The plan Malloy released Wednesday increases existing funds by about $4 million with the option of increasing them by another $7 million if legislators decide to embrace the creation of a community-based Behavioral Health Assessment Center as an alternative to hospital emergency rooms.
Malloy’s plan also uses $160,282 in federal funds previously approved by two legislative committees to fund an emergency mobile psychiatric services employee who will staff emergency rooms and help children and families find the appropriate treatment.
Dr. Lisa Namerow, a child and adolescent psychiatrist at the Institute of Living who practices at the Connecticut Children’s Medical Center, said she’s taking a “wait-and-see” approach. She said she’s happy the message that there is a crisis has gotten out there and people are listening. However, she still feels like she and her colleagues don’t have a seat at the table.
“Did anyone sit with child psychiatrist to say, ‘what kind of model is working with the kids you’re seeing in the emergency room?’,” Namerow asked Wednesday.
Opening up more beds for children with acute mental health problems is desirable, but Namerow wonders whether the respite beds that are part of Malloy’s plan are “going to be able to handle” the kids she’s seeing in the emergency room.
However, she is very pleased the crisis is being addressed.
“We hope someday, there will be the same level of services for children with mental health care needs as there are for children with medical needs,” Namerow said.
Susan Kelley, child and adolescent policy manager at National Alliance on Mental Illness in Connecticut, said it’s still not clear from what was released Wednesday what the best way is to address the crisis in the emergency room.
“The real issue is not to have them go the ER,” Kelley said.
However, the plan is a little “murky” on exactly what the system should look like. She suggested instead of re-creating the wheel with a community-based Behavioral Health Assessment Center — which would act as an alternative to emergency rooms — the state should look at the regional child guidance clinics. The clinics already exist and communicate with the Emergency Mobile Psychiatric Service network.
Meanwhile, Republican Sen. Len Fasano wonders if DCF is up to the task.

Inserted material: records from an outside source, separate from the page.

(* ===== verification/CacheOrder.v ===== *)
(** * Where breakpoints end up: order and budget

    The facts about the walk of CacheTtl.v: a node function that only touches
    [cache_control] acts on the sequence of breakpoints as a state-passing map, so the
    properties of the provider's order are properties of lists. *)

From S2P Require Import Prelude.
From S2P Require Import JsValue.
From S2P Require Import JsText.
From S2P Require Import WebSearch.
From S2P Require Import CacheTtl.
#[local] Open Scope string_scope.
#[local] Open Scope list_scope.
#[local] Open Scope js_scope.

(** ** The sequence of breakpoints, in the provider's order *)

Definition node_control (node : jsval) : list jsval :=
  if is_object node && truthy (node?."cache_control") then [node?."cache_control"] else [].
Definition controls_of (v : jsval) : list jsval := flat_map node_control (arr_of v).
Definition message_controls (m : jsval) : list jsval := controls_of (m?."content").

Definition top_control (body : jsval) : list jsval :=
  if truthy (body?."cache_control") then [body?."cache_control"] else [].
Definition breakpoints (body : jsval) : list jsval :=
  top_control body ++ controls_of (body?."tools") ++ controls_of (body?."system") ++
  flat_map message_controls (arr_of (body?."messages")).

(** No 1h after a 5m. *)
Definition ttl_ordered (l : list (option ttl)) : Prop :=
  forall i j, (i < j)%nat -> l !! i = Some (Some Five) -> l !! j <> Some (Some Hour).

Section WalkFacts.
Context {state : Type} (g : state -> jsval -> jsval * state).
Hypothesis g_truthy : forall s c, truthy c = true -> truthy (g s c).1 = true.
(* ===== verification/Rectifier.v ===== *)
(** * Request repair (src/src/lib/protocol/request-rectifier.mjs and
    [repairAnthropicRequest] of src/src/lib/pool/upstream-error-policy.mjs)

    The rewritings of a request body that a 400 answer asks for.  [structuredClone] is the
    identity on values. *)

From S2P Require Import Prelude.
From S2P Require Import JsValue.
From S2P Require Import JsRegex.
From S2P Require Import JsText.
From S2P Require Import JsJson.
From S2P Require Import WebSearch.
From S2P Require Import CacheTtl.
From S2P Require Import CacheOrder.
#[local] Open Scope string_scope.
#[local] Open Scope list_scope.
#[local] Open Scope js_scope.

Definition CONTINUE_USER_TEXT : string := "continue".
Definition MISSING_TOOL_RESULT_TEXT : string := "Tool result unavailable.".
Definition SEARCH_HISTORY_TEXT_LIMIT : nat := Z.to_nat 8000.

Definition text_block (text : string) : jsval := JObj [("type", JStr "text"); ("text", JStr text)].

Definition asBlocks (content : jsval) : list jsval :=
  match content with
  | JArr l => l
  | JStr s => [text_block s]
  | _ => []
  end.

(** The id a block contributes. *)
Definition tool_use_id (block : jsval) : option string :=
  if is_str (block?."type") "tool_use" && truthy (block?."id") then Some (to_string (block?."id")) else None.
Definition tool_result_id (block : jsval) : option string :=
  if is_str (block?."type") "tool_result" && truthy (block?."tool_use_id")
  then Some (to_string (block?."tool_use_id")) else None.

Definition collectToolUseIds (content : jsval) : list string := omap tool_use_id (asBlocks content).
Definition collectToolResultIds (content : jsval) : list string := omap tool_result_id (asBlocks content).

Definition placeholderResult (toolUseId : string) : jsval :=
  JObj [("type", JStr "tool_result"); ("tool_use_id", JStr toolUseId); ("content", JStr MISSING_TOOL_RESULT_TEXT)].

Definition role_of (message : jsval) : string := str_or_empty (message?."role").

(** The answers added in front of a user turn. *)
Definition add_results (extras : list jsval) (message : jsval) : jsval :=
  match message?."content" with
  | JArr l => with_field message "content" (JArr (extras ++ l))
  | JStr s => with_field message "content" (JArr (extras ++ [text_block s]))
  | _ => with_field message "content" (JArr extras)
  end.

Definition missing_results (pending : list string) (message : jsval) : list string :=
  List.filter (fun id => negb (mem id (collectToolResultIds (message?."content")))) pending.

(** The loop of [pairMissingToolResults] on the copied messages: the messages, what is
    pending at the end, and [changed]. *)
Fixpoint pair_loop (pending : list string) (changed : bool) (l : list jsval) : list jsval * list string * bool :=
  match l with
  | [] => ([], pending, changed)
  | message :: r =>
    let '(message, pending, changed) :=
      if String.eqb (role_of message) "assistant"
      then (message, pending ++ collectToolUseIds (message?."content"), changed)
      else if negb (String.eqb (role_of message) "user") || (length pending =? 0)%nat then (message, pending, changed)
      else match missing_results pending message with
           | [] => (message, [], changed)
           | missing => (add_results (map placeholderResult missing) message, [], true)
           end in
    let '(r, pending, changed) := pair_loop pending changed r in
    (message :: r, pending, changed)
  end.

Definition user_message (content : jsval) : jsval := JObj [("role", JStr "user"); ("content", content)].

Definition pairMissingToolResults (body : jsval) : jsval :=
  match body?."messages" with
  | JArr ((_ :: _) as l) =>
    let '(messages, pending, changed) := pair_loop [] false (map own l) in
    let '(messages, changed) :=
      if (length pending =? 0)%nat then (messages, changed)
      else (messages ++ [user_message (JArr (map placeholderResult pending))], true) in
    if changed then with_field body "messages" (JArr messages) else body
  | _ => body
  end.

Definition ensureConversationEndsWithUser (body : jsval) : jsval :=
  match body?."messages" with
  | JArr ((_ :: _) as l) =>
    if negb (String.eqb (role_of (List.last l JUndef)) "assistant") then body
    else with_field body "messages" (JArr (l ++ [user_message (JArr [text_block CONTINUE_USER_TEXT])]))
  | _ => body
  end.

(** [out.type] is object and [additionalProperties] is missing. *)
Definition open_object (f : fields) : bool :=
  String.eqb (to_lower (str_or_empty (assoc "type" f))) "object" && is_nullish (assoc "additionalProperties" f).

(** The recursion on a field: by its name, as the source's successive assignments. *)
Fixpoint fillObjectSchema (node : jsval) : jsval :=
  match node with
  | JArr l => JArr (map fillObjectSchema l)
  | JObj f =>

    let filled := map (fun p =>
      (p.1,
       if String.eqb p.1 "properties" then
         match p.2 with
         | JObj g => JObj (map (fun q => (q.1, fillObjectSchema q.2)) g)
         | JArr l => JObj (imap (fun i x => (Z_to_string (Z.of_nat i), x)) (map fillObjectSchema l))
         | v => v
         end
       else if mem p.1 ["items"; "schema"; "format"] then fillObjectSchema p.2
       else if mem p.1 ["anyOf"; "oneOf"] then match p.2 with JArr l => JArr (map fillObjectSchema l) | v => v end
       else p.2)) f in
    JObj (if open_object f then set_field "additionalProperties" (JBool false) filled else filled)
  | v => v
  end.

Definition ensureOutputConfigSchema (body : jsval) : jsval :=
  let config := body?."output_config" in
  if negb (is_object config) then body
  else
    let next := fillObjectSchema config in
    if bool_decide (stringify next = stringify config) then body else with_field body "output_config" next.

(** ** Replayed search history *)

Definition plainText (content : jsval) : string :=
  match content with
  | JStr s => s
  | JArr l =>
    join newline (List.filter nonempty
      (map (fun block => match block with
                         | JStr s => s
                         | _ => if is_str (block?."type") "text" then str_or_empty (block?."text") else ""
                         end) l))
  | _ => ""
  end.

Definition clip (text : string) : string :=
  let raw := trim text in
  if (String.length raw <=? SEARCH_HISTORY_TEXT_LIMIT)%nat then raw
  else (take_chars SEARCH_HISTORY_TEXT_LIMIT raw ++ "…")%string.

“Increasing treatment capacity for children with mental health needs is essential to improving care across our state, but these programs will only succeed if competently implemented,” Fasano said. “We need to seriously consider whether DCF currently has the expertise and ability to effectively implement such a broad ranging mental health overhaul.”
Department of Children and Families Commissioner Joette Katz said that the plan announced by Malloy reflects the fact that the best way to respond to children in crisis is to enhance the community-based services that can intervene before a crisis occurs.
“We have seen repeatedly that if we provide effective in-home and community-based services, we can prevent children from having to go to less-than-ideal settings — like a hospital emergency department — when the situation becomes acute,” she said. “The best solution is to offer help before that becomes necessary.”
But medical professionals say Katz’s desire to close so many group homes and congregate care beds has contributed to the current crisis in the ER.
“When they started to put pressure on placements to congregate care settings, they shut the door to sub-acute care kids with chronic conditions,” Namerow said.
DCF officials have repeatedly said in numerous public forums that they don’t believe that’s the case.
Editor’s note: This story has been updated to clarify the difference between in-patient and respite beds.